Il microbioma è un grande alleato della salute. Varie ricerche hanno dimostrato che svolge funzioni fondamentali, come garantire le difese immunitarie e le capacità digestive. Sono ancora scarse, però, le conoscenze su come avvenga l’acquisizione e trasmissione dei batteri e degli altri microbi che compongono il microbioma. A dipanare la questione ha provato il gruppo di ricerca di Nicola Segata (professore del dipartimento di biologia cellulare, computazionale e integrata Cibio dell’Università di Trento e dell’Istituto europeo di oncologia), che ha coordinato uno studio internazionale sulle vie di accesso al corpo umano dei batteri della salute. Diciotto le istituzioni e i centri di ricerca coinvolti a livello mondiale. I risultati sono stati pubblicati sulla rivista scientifica Nature. La prima firmataria è Mireia Valles-Colomer, ricercatrice post-doc del SegataLab di UniTrento.
Si tratta dello studio più imponente compiuto finora sulla trasmissione del microbioma. Autrici e autori, infatti, hanno analizzato più di 9mila campioni di feci e di saliva da persone in 20 paesi di tutti i continenti che sono state incluse nel progetto che aveva lo scopo di individuare come i batteri nei microbiomi si trasmettono tra generazioni (trasmissione verticale) e tra persone che vivono a stretto contatto, come partner, figli, o amici (trasmissione orizzontale).
Lo studio
La ricerca ha confermato e definito in modo più accurato che la prima trasmissione del microbioma intestinale avviene alla nascita ed è duraturo, tanto che il bagaglio di batteri del microbioma sano ereditati dalla mamma è riconoscibile anche fino agli 80 anni di età. Dall’analisi emerge, poi, che nella popolazione adulta un altro canale di trasmissione dei microbi sono le persone con cui si hanno relazioni strette, come in casa tra partner, figli e figlie o nei rapporti di amicizia. Il gruppo ha poi scoperto che il microbioma orale si trasmette in modo nettamente diverso dal microbioma intestinale. I batteri presenti nella saliva si trasmettono infatti ancora più frequentemente, soprattutto in modo orizzontale: lì la trasmissione da parte della madre è minima. Al contrario, quanto più tempo le persone passano insieme, più batteri esse condividono.

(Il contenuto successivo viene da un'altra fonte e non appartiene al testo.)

(** C36: A run with delegation targets or selected tools succeeds only through its
    broker and with the outcome of the provider, and only if at the moment
    [EnsureComplete] unlocks the tools were discovered and every delegated request
    was read in a final state; a failure of the provider is kept as it is.  However
    the run ends its broker is closed, admits no request from then on, and nothing of
    it is left.  The broker serves throughout: a call between that moment and
    [Close] is not covered ([late_child]). *)
Theorem delegated_run_outcome targets root run s r s' :
  serves → new_directory root (ds_files s) →
  delegationProvider_Run targets root run s = (r, s') →
  same_resources (ds_files s) (ds_files s') ∧
  match DecodeBound (di_MCPSnapshot run) (di_Authority run) with
  | Err e => r = run_failed e
  | Ok (tools, _) =>
      (tools = [] ∧ targets = [] ∧ r = (pv_alone (ds_attempt s)).1) ∨
      (ds_broker s' = None ∧ succeeded r = false) ∨
      ∃ b, ds_broker s' = Some b ∧ brokered targets (di_RunID run) tools r b
  end.
Proof.
  intros Hserve Hnew. unfold delegationProvider_Run. destruct (DecodeBound _ _) as [[tools digest]|e] eqn:Hdec; [|by intros [= <- <-]].
  destruct (bool_decide (tools = []) && bool_decide (targets = [])) eqn:Hplain.
  { destruct (pv_alone _) as [x a] eqn:Ha. intros [= <- <-]. split; [done|]. go_bool. by left. }
  destruct (Resolver_Resolve _ _) as [[[binary|e] resolver] host].
  2:{ cbn [ds_attempt]. destruct (unavailable _ _ _) as [x a] eqn:Hu. intros [= <- <-]. split; [done|]. right. left. split; [done|].
      by apply unavailable_spec in Hu as [? _]. }
  destruct (negb (di_ReadDelegatedRun run)) eqn:Hread.
  { cbn [ds_attempt]. destruct (unavailable _ _ _) as [x a] eqn:Hu. intros [= <- <-]. split; [done|]. right. left. split; [done|].
    by apply unavailable_spec in Hu as [? _]. }
  cbn [ds_attempt ds_files]. destruct (StartBound _ _ _ _ _ _ _) as [x files] eqn:Hstart.
  assert (di_CallAgent run = false ∨ di_CallAgent run = true) as [Hcall|Hcall] by (destruct (di_CallAgent run); auto); go_bool; rewrite Hcall, Hread in Hstart.
  { unfold StartBound in Hstart. unfold mbind at 1, stM_bind at 1, st_lift at 1, start_checks in Hstart.
    assert (∃ e, x = Err e ∧ files = ds_files s) as (e & -> & ->).
    { destruct (ValidateBoundTools tools); [injection Hstart as <- <-; eauto|]. rewrite orb_true_r in Hstart. cbn [orb] in Hstart.
      injection Hstart as <- <-. eauto. }
    destruct (unavailable _ _ _) as [y a] eqn:Hu. intros [= <- <-]. split; [done|]. right. left. split; [done|]. by apply unavailable_spec in Hu as [? _]. }
  apply start_leaves_nothing in Hstart; [|exact Hnew]. destruct x as [[socket b]|e].
  2:{ destruct (unavailable _ _ _) as [y a] eqn:Hu. intros [= <- <-]. split; [done|]. right. left. split; [done|]. by apply unavailable_spec in Hu as [? _]. }
  set (d := {| dr_Socket := socket; dr_ProxyBin := binary; dr_BoundMCPTools := tools; dr_BoundMCPDigest := digest |}).
  set (b0 := {| broker := b; world := ds_attempt s; log := [] |}). destruct (pv_beside d b0) as [r0 b1] eqn:Hrun.
  destruct (conclude tools (pv_after d) r0 b1) as [r' b2] eqn:Hc.
  destruct (close_broker tools (pv_after d) socket b2 files) as [b3 files'] eqn:Hclose. intros [= <- <-].
  pose proof (closed_resources _ _ _ _ (pv_after d) _ _ _ _ b2 Hnew Hstart) as Hres. rewrite Hclose in Hres. cbn [snd] in Hres.
  split; [exact Hres|]. right. right. exists b3. split; [done|]. unfold close_broker in Hclose. injection Hclose as <- _.
  destruct (Hserve d b0) as [Hsteps Hafter]. rewrite Hrun in Hsteps.
  destruct Hstart as (dir & _ & _ & _ & _ & _ & _ & Ht & Hb & Hr & Hq & _).
  eapply (brokered_intro _ _ _ _ r0 r' d b0 b1 b2); try done. intros m b'. exact (proj2 (Hserve d b') m).
Qed.
End whole.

Tracciata la trasmissione di 800 specie di batteri
Mireia Valles-Colomer, che ha tracciato la trasmissione di oltre 800 specie di batteri, racconta: “Abbiamo trovato prove di un’ampia condivisione del microbioma intestinale e orale collegata al tipo di relazione e allo stile di vita. I risultati suggeriscono che le interazioni sociali modellino effettivamente la composizione dei nostri microbiomi. Abbiamo anche scoperto che certi batteri, soprattutto quelli che sopravvivono meglio al di fuori dei nostri corpi, sono trasmessi molto più spesso degli altri. Tra questi ci sono alcuni microbi di cui sappiamo molto poco, tanto che non hanno ancora un nome. Ciò ci spinge a studiarli meglio perché abbiamo ancora molte domande senza risposta sui meccanismi di trasmissione del microbioma da persona a persona e su come questo influisce sulla nostra salute”.
Le fonti dei microbiomi
Nicola Segata spiega: “Nell’età adulta, le fonti dei nostri microbiomi sono soprattutto le persone con le quali viviamo a stretto contatto. La durata di interazioni come per esempio la convivenza di studenti o partners, sono, a grandi linee, proporzionali con la quantità di batteri scambiati. In molti casi, però, i batteri possono trasmettersi tra individui che hanno interazioni superficiali e occasionali”. Continua: “La trasmissione del microbioma ha implicazioni importanti per la nostra salute poiché alcune patologie non trasmissibili (come le malattie cardiovascolari, il diabete o il cancro) sono riconducibili in parte a una composizione alterata del microbioma. Avere dimostrato che il microbioma umano è altamente trasmissibile potrebbe portare a considerare alcune di queste malattie (normalmente considerate non trasmissibili) come – almeno in una piccola parte – malattie trasmissibili. Approfondire le conoscenze sulla trasmissione del microbioma può quindi far progredire la comprensione dei fattori di rischio di queste malattie e aprire, in prospettiva, la possibilità di ridurne tale rischio con terapie che agiscano sul microbioma o sulle sue componenti trasmissibili”.